• InevitableSwing [none/use name]
    hexagon
    ·
    2 years ago

    cold piercing steely blue eyes

    Bad writing is its own peculiar genre. Authors never miss a chance to doggerel it up with stuff like that and also: strikingly attractive, piping hot coffee, barren wastelands, etc.

    I'm not lying when I say I'd love to read a story written by AI via the prompt "Write me a laughably bad 10,000 word sci-fi story with romance that includes as many bad tropes as possible." And if I howled and chuckled at the text - I'd give the AI nearly the same prompt but make it a 100,000 word novel.

    • UlyssesT [he/him]
      ·
      2 years ago

      strikingly attractive, piping hot coffee, barren wastelands

      Add things being ducked under and people smirking and/or chuckling softly and/or "slightly" doing anything. :cringe:

      I’m not lying when I say I’d love to read a story written by AI via the prompt “Write me a laughably bad 10,000 word sci-fi story with romance that includes as many bad tropes as possible.” And if I howled and chuckled at the text - I’d give the AI nearly the same prompt but make it a 100,000 word novel.

      At 100,000 words the AI might synthesize the unholy union between Ready Player One and Harry Potter and the Methods of Rationality. :agony-4horsemen:

      • InevitableSwing [none/use name]
        hexagon
        ·
        2 years ago

        people smirking

        Oh, man. That too!

        "She had to break eye contact with his piercing blue eyes. Meanwhile he took another sip of his piping hot coffee. He then smirked and chuckled."

        • UlyssesT [he/him]
          ·
          2 years ago

          The strikingly beautiful space archaeologist gasped, the breath leaving her lush lips wordlessly. She could hear her heat pounding inside the tight confines of her space archaeologist nanosuit.

          That man doing curls in the space gym, the one with such rapport with the troops, with the steely cold piercing blue eyes. So much like my father.

          Commander Complete TheMission took one look at her, smirked, and chuckled softly. "I knew your father, kid. He was a good man."

          My father was a good man. Yes, he was. How I miss him. What are these strange feelings I have for Commander...

          I can't continue. I feel like I need to shave a neckbeard that spontaneously grew on my neck as I wrote that. :agony-yehaw:

            • UlyssesT [he/him]
              ·
              2 years ago

              Would be any easier to read what the AI came up with, especially if it received modules of Ernest Cline and other garbage salesmen? :agony-4horsemen:

              • InevitableSwing [none/use name]
                hexagon
                ·
                2 years ago

                I realize now my prompt needs some tweaking. I definitely want it old school. And the final comment is paramount.

                “Write me a laughably bad 10,000 word sci-fi story. Add in some romance. Include as many bad tropes as possible. Don't use any sources newer than 1990. The key idea is to make it so-bad-it's-good."

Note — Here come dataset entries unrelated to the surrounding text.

(* ===== verification/Prelude.v ===== *)
(** * The O-Cloud Manager: a verification library

    The O-Cloud Manager (o2ims) runs on a hub cluster.  Its servers (alarms,
    resources, clusters, provisioning, artifacts) answer the O-RAN O2 IMS API from
    PostgreSQL and notify subscribers of changes; its controllers provision
    and upgrade clusters, and its hardware manager allocates bare metal nodes for them.  This
    library models the logic that is the program's own: the filter language of the
    API, the middleware that applies it, the delivery of notifications, the
    allocation requests of the hardware manager, the requests that provision, upgrade
    and copy clusters, and the merge of configuration data.  All paths below are under src/internal/.

    ** How the parts interact

    A GET of a list goes through the [ResponseFilter] middleware.  It parses each
    [filter] parameter (search/), checks the attribute names against the OpenAPI
    schema, runs the server's handler on an interceptor, and on a 200 sends the
    objects of the list for which the selector evaluates to true; the path
    evaluator finds the attribute of a term in the decoded JSON.  A change in a
    server's database is given to the [Notifier] of the server, which dispatches it
    to one worker per subscription; each worker posts its queue in order to the
    consumer's callback and reports completions, on which the notifier moves the
    subscription's cursor and deletes notifications that everyone is past.  A
    ProvisioningRequest leads to a NodeAllocationRequest, which the hardware
    manager's reconciler drives with the status conditions: it selects hosts by their
    labels and their hardware data, allocates them group by group, and later rolls a
    new hardware profile out, the control plane first and each group within its
    maxUnavailable; each node goes through drain, reboot, and return to service.  The
    templates of a ProvisioningRequest are merged with its parameters by [DeepMergeMaps].
    The collectors of the servers watch the cluster through reflectors that write
    into a [ReflectorStore].

    ** Files

    - Prelude: outcomes of Go code (value, error, panic, out of fuel) and their
      monad, tactics, reachability, association lists.
    - GoStrings: strings as sequences of runes, the [Strconv] and [Unicode] interfaces
      with their laws, the dynamic values of [any], uuid.Parse.
    - SearchSelector (search/selector.go), SearchLexer (selector_lexer.go),
      SearchMonad and SearchParser (selector_parser.go), SearchParserFacts (its
      theorems), SearchPaths (paths_lexer.go, paths_parser.go): the language.  A
      lexer method is a function of the rest of the input, a parser method an
      element of the state monad over the lexer and the lookahead token.
    - SearchPathEval (path_evaluator.go), SearchEvaluator (selector_evaluator.go): one definition per method.
    - UrlQuery, Json, FilterSchema, Filtering: the middleware
      (service/common/api/middleware/filtering.go, schema_validator.go,
      schema_utils.go) and what it uses of net/url and encoding/json.
    - NotifierEvent, NotifierWorker, Notifier, NotifierSystem
      (service/common/notifier/event.go, notifier_worker.go, notifier.go): the
      handlers are functions on the state; [worker_step] interleaves one worker
      with its channels and its delivery goroutine, [sys_step] the event loop with
      all the workers and the database.
    - NotifierProviders: [Matches] and [Transform] of the three servers, as
      instances of the class [SubscriptionProvider] (and its law [TransformLaws])
      against which the notifier is proved; the witnesses of the notifier run on
      the alarms instance.
    - Conditions, NodeAllocationRequest, NodeAllocationController: status
      conditions, the FSM and the status updates (hardwaremanager/utils), the
      reconciler (hardwaremanager/controller/nodeallocationrequest_controller.go);
      ScaleIn: its scale-in annotation, node by node, and the deletion.
    - ResourceSelection (hardwaremanager/controller/resource_selection.go), NodeNames
      (hardwaremanager/utils/allocated_node.go), NodeAllocation (helpers.go): which
      hosts fit a node group, the name of a node, the allocation of hosts of a hub to
      requests.
    - NodeUpdateHandlers: the handlers of one node under update (helpers.go,
      baremetalhost_manager.go, node_operations.go) in a monad of state and errors,
      where each call that writes may fail ([Env]); NodeUpdates: the groups, the
      choice of the nodes to process and one reconcile; NodeRollout: sequences of
      reconciles, edits and events of the cluster and its hosts, where the
      MachineConfigPools and the membership of nodes may differ at every reconcile;
      NodeStatus: the condition derived from the nodes.
    - Firmware (hostfirmwarecomponents_manager.go, hostfirmwaresettings_manager.go,
      hostupdatepolicy_manager.go): what a host runs against what its profile asks for,
      and the objects that ask the hardware to change.
    - MergeMaps: controllers/utils/merge.go.  GoText, Unstructured: the texts and the
      dynamic objects of the controllers.
    - Handler: programs that change a state and may fail, with their weakest
      preconditions, frames and triples.  ProvisioningStatus (controllers/utils/
      provisioningrequest.go, conditions.go): the request and its status.
      ProvisioningTask: the task of a reconcile, the calls it makes and the log of
      them, the environment that answers, the timeouts.
    - ProvisioningPolicy, NodeConfiguration, ProvisioningHardware,
      ProvisioningValidation, ProvisioningCluster, ProvisioningRequest
      (controllers/provisioningrequest_*.go, utils/hardware_utils.go): the phases of a
      reconcile, one definition per method, composed in [Reconcile].  Upgrades and seed
      images reach it through the class [Subsystems]; [with_upgrades] fills in the
      upgrades of the source, [all_subsystems] the seed images as well.
    - ProvisioningFacts: what a part may change of a request ([evolves]), with a tactic
      that walks through a part; ProvisioningSafety, ProvisioningInstall,
      ProvisioningDeletion: invariants of a reconcile against any environment, with
      the laws of the other components ([SubsystemLaws]); ProvisioningProperties:
      theorems, those on timeouts too, and an environment in which all goes well.
      NodeAssignment, ProvisioningHardwareFacts: the hardware of nodes, and the updates
      of the NodeAllocationRequest.
    - UpgradePlan (controllers/utils/upgrade.go, validation/upgrade.go): versions and
      their order ([Semver], [SemverLaws]), the history of a ClusterVersion, the plan of a
      rollout and its validation, with its meaning.  UpgradeGraph
      (utils/cincinnati): the intermediate version of an EUS upgrade.  UpgradeConfig
      (provisioning/upgrade.go): what the template and the parameters say of an upgrade.
      UpgradeRollout and Upgrade (provisioningrequest_upgrade.go): the rollout to the
      worker pools by waves and stages, and the upgrade around it, image based ones
      included.
    - UpgradeQuiet (calls that leave the rollout alone), UpgradeRolloutFacts,
      UpgradePause, UpgradeFacts: what an upgrade does whatever is answered.
      ContractLaws: upgrades and seed generation meet [SubsystemLaws].
      UpgradeProperties: a cluster to run on.
    - SeedObjects: the objects of a run of seed generation and the calls on them, which
      are calls of the task ([Seed]).  SeedSnapshot, SeedWorkloads, SeedRegistry,
      SeedMirrors, SeedInputs, SeedPreflight, SeedDetachment, SeedCleanup, SeedISO,
      SeedGeneration (provisioningrequest_seedgeneration*.go): the frozen inputs, the pods
      and the job, the credentials of registries and the proof that they allow a push, the
      mirrors and certificates, how the inputs are resolved, the checks of the spoke, the removal of its agents, every clean-up, the live ISO,
      and the run ([reconcileSeedGeneration]), whose steps are one reconcile each.
    - SeedWorkloadFacts, SeedSnapshotFacts: the job and the snapshot are recognised and
      read back.  SeedFrame: an interface ([QuietFrame]) between the handlers and what is
      shown of a run: a relation of states that the quiet calls keep is kept by every
      handler but a few, among them what precedes a call in the log.  SeedOnce,
      SeedSpoke, SeedEvidence and ContractLaws are instances of it; SeedProperties has their
      theorems, the contract of the whole program, and runs to apply them to.
    - ReflectorStore: service/common/async/store.go, [store_step] interleaving the
      reflector's goroutine with that of the receiver.

    ** What the theorems show

    - Notifier: in every interleaving, a notification that a worker has yet to report is
      not deleted, deliveries are reported in order, once each, no goroutine blocks
      or panics, a PATCH that overtakes its creation is not lost, start-up dispatches
      the stored events in sequence; the retries of one delivery.
    - Filter: the parser terminates, inverts the printer exactly where it can,
      and rejects the one kind of name it cannot read back; path evaluation is
      compositional and is nested lookup on JSON; the operators are each other's
      negations and orders where they are; the middleware sends exactly the
      matching objects in order, always answers once, and its error answers.
    - Hardware manager: the invariant of the request's status over all user edits
      and reconciles, timeouts reported once, the start time of an operation,
      scale-in removes exactly what it was asked to and drains hosts that are up.
    - Selection and allocation: what a criterion means, and that exactly the hosts
      that meet them all are returned; no group gets more nodes than its size, no
      host is given to two nodes, the names of nodes are legal.
    - Updates: a reconcile that starts a node leaves those of its pool that are under
      update within the limit of that moment, workers do not start before the control
      plane is done, a host is
      only rebooted when its node is drained (or draining is skipped), reconciles whose
      calls succeed take every node of a group through drain, reboot and return until the
      new profile is applied; the derived condition.
    - Firmware: hardware that carries out what is asked of it ends valid, and a host
      that needs no update is one whose firmware matches its profile.
    - Reflector store: it refines an atomic queue (every change is handled once and in
      order), no wake-up is lost, nothing blocks under the lock; the calls of a sync.
    - ProvisioningRequest: whatever is answered and whichever calls fail, a request is
      reported as fulfilled only when all that it asked for is done, a cluster is
      installed only on provisioned hardware, ZTP Done is for ever, dependents are
      deleted in order and only for a request that is deleted, an installation that is
      overdue fails the request with the timeout as the reason; no two nodes share
      hardware, and a change is sent to the hardware manager when there is one, once.
    - Upgrades: the worker pools are held back while the control plane is upgraded and
      then released in the order of the plan, each wave after the one before is updated
      and no stage before it is authorized; authorization only grows and waiting for it
      is not counted as time; pools that could not be listed are never taken for none; an
      upgrade is completed when all of it is over; the graph
      gives the best intermediate version, and exactly the valid plans are accepted.
    - Seed generation: upgrades and seed generation keep the contract under which the
      theorems on the reconciler hold, so these are theorems on the program; the lifecycle
      agent and the job of the ISO are asked once, after the intent was stored; the spoke
      is changed, or asked for a seed image, only when that was recorded and its identity was checked; a run completes
      only on the answer of the agent or of the pods of its own job; the credentials that
      are frozen were proved at registries that want any (one that lets anyone push is taken for
      a proof, [anonymous_push_accepted]), and the secrets of a registry go only to it and to the token
      server that it names, over HTTPS; mirrors are normalized to one entry a source; frozen inputs are read
      back as they were; the job that was submitted, and no other, is recognised.
    - Merge: the rules per key, independence of map order, idempotence, and the
      result of a merge by key.

    ** Bounds and fuel

    The parser's loops take one unit of fuel per rune plus one ([Parse_returns]
    shows it is enough); schema validation takes fuel linear in the path under a
    rank on schemas ([ValidateFieldPath_terminates]); everything else is
    structural.  Integers of the program that are only compared or counted are
    [Z]; conversions of filter values go through the [Strconv] interface, which
    has Go's range errors.

    ** Not modelled

    SQL, HTTP transport, the Kubernetes API server beyond get and update with
    conflicts, byte-level JSON, logging.  In the handlers of a node's update, the
    answers of the firmware comparison are an input ([Env]).  In a reconcile of a
    ProvisioningRequest the parts that neither change the request nor decide on its
    phases (labels, secrets, the agents of removed nodes, rendering of templates) are
    calls of the environment ([RunSource], [AskSource], [RenderClusterInstance],
    [MergeClusterInput], [MergeHwMgmtInput]), and the texts of errors keep what the
    code looks at.  So are the client of the cluster that is upgraded and its clean-up,
    the merge of the upgrade data with its schema, the download of the update graph and
    the making of an ImageBasedGroupUpgrade ([EnsureSpokeClient], [CleanupSpokeAccess],
    [MergeUpgradeData], [GetGraph], [BuildIBGU]); a ClusterVersion that was patched keeps
    the status that was read, which only the text of a timeout shows.  Of seed
    generation, a request over HTTP, a TLS handshake and a command over SSH are calls, the
    checks that the validation of a request makes of the same inputs are calls of the
    validation, and the encodings, the parsers of images and URLs, certificates and the
    regular expressions are those of the libraries ([SeedEncoding], [SeedLibraries],
    [SeedFormats], [SeedText]); the errors of libraries are left out of texts.  Cluster templates, the deallocation of hosts, the collectors and the servers'
    handlers are not modelled. *)

From stdpp Require Export base tactics list gmap strings option relations.
From Stdlib Require Export ZArith Lia.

                • UlyssesT [he/him]
                  ·
                  2 years ago

                  It's gonna be loaded with sword and planet fuckery where it will seem like the AI is jerking off and getting high off of the fumes from tanning lotion at the same time. And it might be a blast. :sicko-pig:

      • InevitableSwing [none/use name]
        hexagon
        ·
        2 years ago

        No. Holy crap. Is it a parody? Or is it unironic? In any case - it looks truly great...

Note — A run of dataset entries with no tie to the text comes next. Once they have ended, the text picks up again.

(* ===== verification/SearchSelector.v ===== *)
(** * internal/search/selector.go: selectors, terms, operators, printing *)
From S2P Require Import Prelude GoStrings.
#[local] Open Scope Z_scope.

(** [type Operator int]; [OpOther] stands for the values beyond the constants. *)
Inductive Operator : Type :=
| OpCont | OpEq | OpGt | OpGte | OpIn | OpLt | OpLte | OpNcont | OpNeq | OpNin
| OpOther (o : Z).

#[export] Instance Operator_eq_dec : EqDecision Operator.
Proof. solve_decision. Defined.

Record Term := mkTerm {
  term_Operator : Operator;
  term_Path : list gostring;
  term_Values : list goany;
}.

#[export] Instance Term_eq_dec : EqDecision Term.
Proof. solve_decision. Defined.

Record Selector := mkSelector { Terms : list Term }.

(** [Operator.String]; [None] is its panic on an unknown operator. *)
Definition Operator_String (o : Operator) : option gostring :=
  match o with
  | OpCont => Some (lit "cont")
  | OpEq => Some (lit "eq")
  | OpGt => Some (lit "gt")
  | OpGte => Some (lit "gte")
  | OpLt => Some (lit "lt")
  | OpIn => Some (lit "in")
  | OpLte => Some (lit "lte")
  | OpNcont => Some (lit "ncont")
  | OpNeq => Some (lit "neq")
  | OpNin => Some (lit "nin")
  | OpOther _ => None
  end.

(** The special path segment [Key]. *)
Definition Key : gostring := lit "@key".

Definition escape_rune (r : rune) : gostring :=
  if r =? c_tilde then [c_tilde; c_0]
  else if r =? c_slash then [c_tilde; c_1]
  else if r =? c_at then [c_tilde; c_b]
  else [r].

Definition escapePathSegment (segment : gostring) : gostring :=
  if decide (segment = Key) then segment else segment ≫= escape_rune.

Definition escapeValue (text : gostring) : gostring :=
  [c_quote] ++ (text ≫= fun r => if r =? c_quote then [c_quote; r] else [r]) ++ [c_quote].

(** [Term.String]: [None] when [Operator.String] panics. *)
Definition Term_String `{Strconv} (t : Term) : option gostring :=
  op ← Operator_String (term_Operator t);
  Some ([c_lpar] ++ op ++ [c_comma]
        ++ joinStr (escapePathSegment <$> term_Path t) [c_slash]
        ++ [c_comma]
        ++ joinStr ((fun v => escapePathSegment (escapeValue (sprintf_s v))) <$> term_Values t)
                   [c_comma]
        ++ [c_rpar]).

Definition Selector_String `{Strconv} (e : Selector) : option gostring :=
  texts ← mapM Term_String (Terms e);
  Some (joinStr texts [c_semi]).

        "You make love well wench," Admitted Grignr as he reached for the vessel of potent wine his charge had been quaffing.

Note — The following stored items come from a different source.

(* ===== verification/SearchMonad.v ===== *)
(** * The parsers of internal/search: errors, monad, cost of a parser

    Both parsers of the package are recursive descents over a task that holds a
    scanner and one token of lookahead; the monad threads the task, and [costs]
    is the termination argument they share. *)
From S2P Require Import Prelude GoStrings SearchLexer.
#[local] Open Scope nat_scope.

Inductive parseError : Type :=
| LexError (e : lexError)
| UnexpectedToken (text : gostring) (expecting : string)
| UnknownOperator (name : gostring).

#[export] Instance parseError_eq_dec : EqDecision parseError.
Proof. solve_decision. Defined.

(** ** The monad of a parser task *)

Definition parser (T A : Type) : Type := T -> outcome parseError (A * T).

#[export] Instance parser_ret {T} : MRet (parser T) := fun _ a t => Ret (a, t).
#[export] Instance parser_bind {T} : MBind (parser T) := fun _ _ k m t =>
  match m t with
  | Ret (a, t') => k a t'
  | Err e => Err e
  | Panic => Panic
  | NoFuel => NoFuel
  end.

Definition parse_fail {T A} (e : parseError) : parser T A := fun _ => Err e.
Definition out_of_fuel {T A} : parser T A := fun _ => NoFuel.

Lemma bind_run {T A B} (m : parser T A) (k : A -> parser T B) t a t' :
  m t = Ret (a, t') -> (m ≫= k) t = k a t'.
Proof. intros Hm. unfold mbind, parser_bind. by rewrite Hm. Qed.

(** ** Termination: a size that every token consumed makes smaller *)

(** What a task promises to the termination argument: a size, and the
    well-formedness its scanner needs. *)
Class Measured (T : Type) := { task_size : T -> nat; task_ok : T -> Prop }.

Section costs.
Context `{Measured T}.

(** From a task smaller than [n], the parser comes back and leaves a task
    smaller by at least [d]. *)
Definition costs {A} (n d : nat) (m : parser T A) : Prop := forall t,
  task_ok t -> task_size t < n ->
  match m t with
  | Ret (_, t') => task_ok t' /\ task_size t' + d <= task_size t
  | Err _ => True
  | Panic | NoFuel => False
  end.

Lemma costs_weaken {A} n n' d d' (m : parser T A) :
  n' <= n -> d' <= d -> costs n d m -> costs n' d' m.
Proof.
  intros ?? Hm t Hok Hn. specialize (Hm t Hok ltac:(lia)).
  destruct (m t) as [[? ?]| | |]; try done. destruct Hm. split; [done|lia].
Qed.

Lemma costs_bind {A B} n d1 d2 (m : parser T A) (k : A -> parser T B) :
  costs n d1 m -> (forall a, costs (n - d1) d2 (k a)) -> costs n (d1 + d2) (m ≫= k).
Proof.
  intros Hm Hk t Hok Hn. specialize (Hm t Hok Hn).
  unfold mbind, parser_bind. destruct (m t) as [[a t']| | |]; try done.
  destruct Hm as [Hok' Hle]. specialize (Hk a t' Hok' ltac:(lia)).
  destruct (k a t') as [[? ?]| | |]; try done. destruct Hk. split; [done|lia].
Qed.

Lemma costs_bind0 {A B} n d (m : parser T A) (k : A -> parser T B) :
  costs n 0 m -> (forall a, costs n d (k a)) -> costs n d (m ≫= k).
Proof.
  intros Hm Hk. apply (costs_bind n 0 d); [done|]. intros a. by rewrite Nat.sub_0_r.
Qed.

Lemma costs_bind1 {A B} n d (m : parser T A) (k : A -> parser T B) :
  costs n 1 m -> (forall a, costs n d (k a)) -> costs n (S d) (m ≫= k).
Proof.
  intros Hm Hk. apply (costs_bind n 1 d); [done|]. intros a.
  eapply costs_weaken; [| |apply Hk]; lia.
Qed.

Lemma costs_ret {A} n (a : A) : costs n 0 (mret (M := parser T) a).
Proof. intros t ??. simpl. split; [done|lia]. Qed.

Lemma costs_fail {A} n d e : costs n d (@parse_fail T A e).
Proof. by intros t ??. Qed.

Lemma costs_weaken0 {A} n d (m : parser T A) : costs n d m -> costs n 0 m.
Proof. apply costs_weaken; lia. Qed.

(** A loop whose body reads one token needs one unit of fuel per token. *)
Lemma costs_bind_loop {A B} n d (m : parser T A) (k : A -> parser T B) :
  costs (S n) 1 m -> (forall a, costs n d (k a)) -> costs (S n) (S d) (m ≫= k).
Proof.
  intros Hm Hk. apply (costs_bind (S n) 1 d); [done|]. intros a.
  replace (S n - 1) with n by lia. apply Hk.
Qed.

Lemma costs_no_fuel {A} d : costs 0 d (@out_of_fuel T A).
Proof. intros t ??. lia. Qed.
End costs.

Create HintDb costs.
#[export] Hint Resolve costs_ret costs_fail costs_no_fuel : costs.
#[export] Hint Extern 5 (costs _ 0 _) => apply (costs_weaken0 _ 1) : costs.

(** Walk through a parser that reads [_ ← _; _], spending nothing or one token. *)
Ltac costs_step :=
  lazymatch goal with
  | |- costs _ (S _) (_ ≫= _) =>
      first [apply costs_bind1; [solve [eauto with costs]|]
            |apply costs_bind0; [solve [eauto with costs]|]]; intros ?
  | |- costs _ 0 (_ ≫= _) => apply costs_bind0; [solve [eauto with costs]|]; intros ?
  | |- costs _ _ (if _ then _ else _) => case_match
  end.
Ltac costs := repeat costs_step; eauto with costs.

(** ** Postconditions *)

Section yields.
Context {T : Type}.

(** Every value the parser returns satisfies [P]. *)
Definition yields {A} (P : A -> Prop) (m : parser T A) : Prop :=
  forall t a t', m t = Ret (a, t') -> P a.

Lemma yields_bind {A B} (Q : A -> Prop) (P : B -> Prop) (m : parser T A) (k : A -> parser T B) :
  yields Q m -> (forall a, Q a -> yields P (k a)) -> yields P (m ≫= k).
Proof.
  intros Hm Hk t b t'. unfold mbind, parser_bind.
  destruct (m t) as [[a u]| | |] eqn:E; try done. apply Hm in E. by apply Hk.
Qed.

Lemma yields_any {A} (m : parser T A) : yields (fun _ => True) m.
Proof. by intros ?. Qed.

Lemma yields_bind_any {A B} (P : B -> Prop) (m : parser T A) (k : A -> parser T B) :
  (forall a, yields P (k a)) -> yields P (m ≫= k).
Proof. intros Hk. apply (yields_bind (fun _ => True)); [apply yields_any|auto]. Qed.

Lemma yields_ret {A} (P : A -> Prop) a : P a -> yields P (mret (M := parser T) a).
Proof. by intros ? t ? ? [= <- <-]. Qed.

Lemma yields_fail {A} (P : A -> Prop) e : yields P (@parse_fail T A e).
Proof. by intros t. Qed.

Lemma yields_no_fuel {A} (P : A -> Prop) : yields P (@out_of_fuel T A).
Proof. by intros t. Qed.
End yields.

(** Walk through a parser, remembering nothing of what it read. *)
Ltac yields :=
  repeat match goal with
  | |- yields _ (if _ then _ else _) => case_match
  | |- yields _ (parse_fail _) => apply yields_fail
  | |- yields _ out_of_fuel => apply yields_no_fuel
  | |- yields _ (mret _) => apply yields_ret
  | |- yields _ (_ ≫= _) => apply yields_bind_any; intros ?
  end.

        Note to self: How is it that I entirely forgot about the word "quaff"? Shame on me! It's funny even by itself: quaff.

        • Wertheimer [any]
          ·
          2 years ago

          It was indeed unironic. Became a staple of fantasy conventions over the years. Back in the day I played a drinking game where we tried to read it aloud without laughing. The fun is lessened a bit when we learn that it was a 17-year-old's first attempt at a novel that somehow made it out into the world . . . but it did make it out into the world, and it does contain the line "You make love well wench" so I think it's fair game.

          • InevitableSwing [none/use name]
            hexagon
            ·
            2 years ago

            a 17-year-old’s first attempt at a novel that somehow made it out into the world

            Oh, that does take away most of the humor. I'm happy that nothing I did as a teenager exists in the digital world. I'd die of cringe.

            • Wertheimer [any]
              ·
              2 years ago

              I first discovered it when I was around that age, and thought it was the funniest thing ever, but that was more than half a lifetime ago so now I cringe somewhat on Theis's behalf rather than in mockery of him. But he died in 2002 so now it's the property of humankind, right? It's a conundrum.

              • InevitableSwing [none/use name]
                hexagon
                ·
                2 years ago

                But he died in 2002 so now it’s the property of humankind, right? It’s a conundrum.

                I'll read it in a different way. I'll laugh at the text but not the author. I hate to think that in some alternate universe I wrote an equally awful sci-fi novel as a 17 year-old and everybody laughs at it.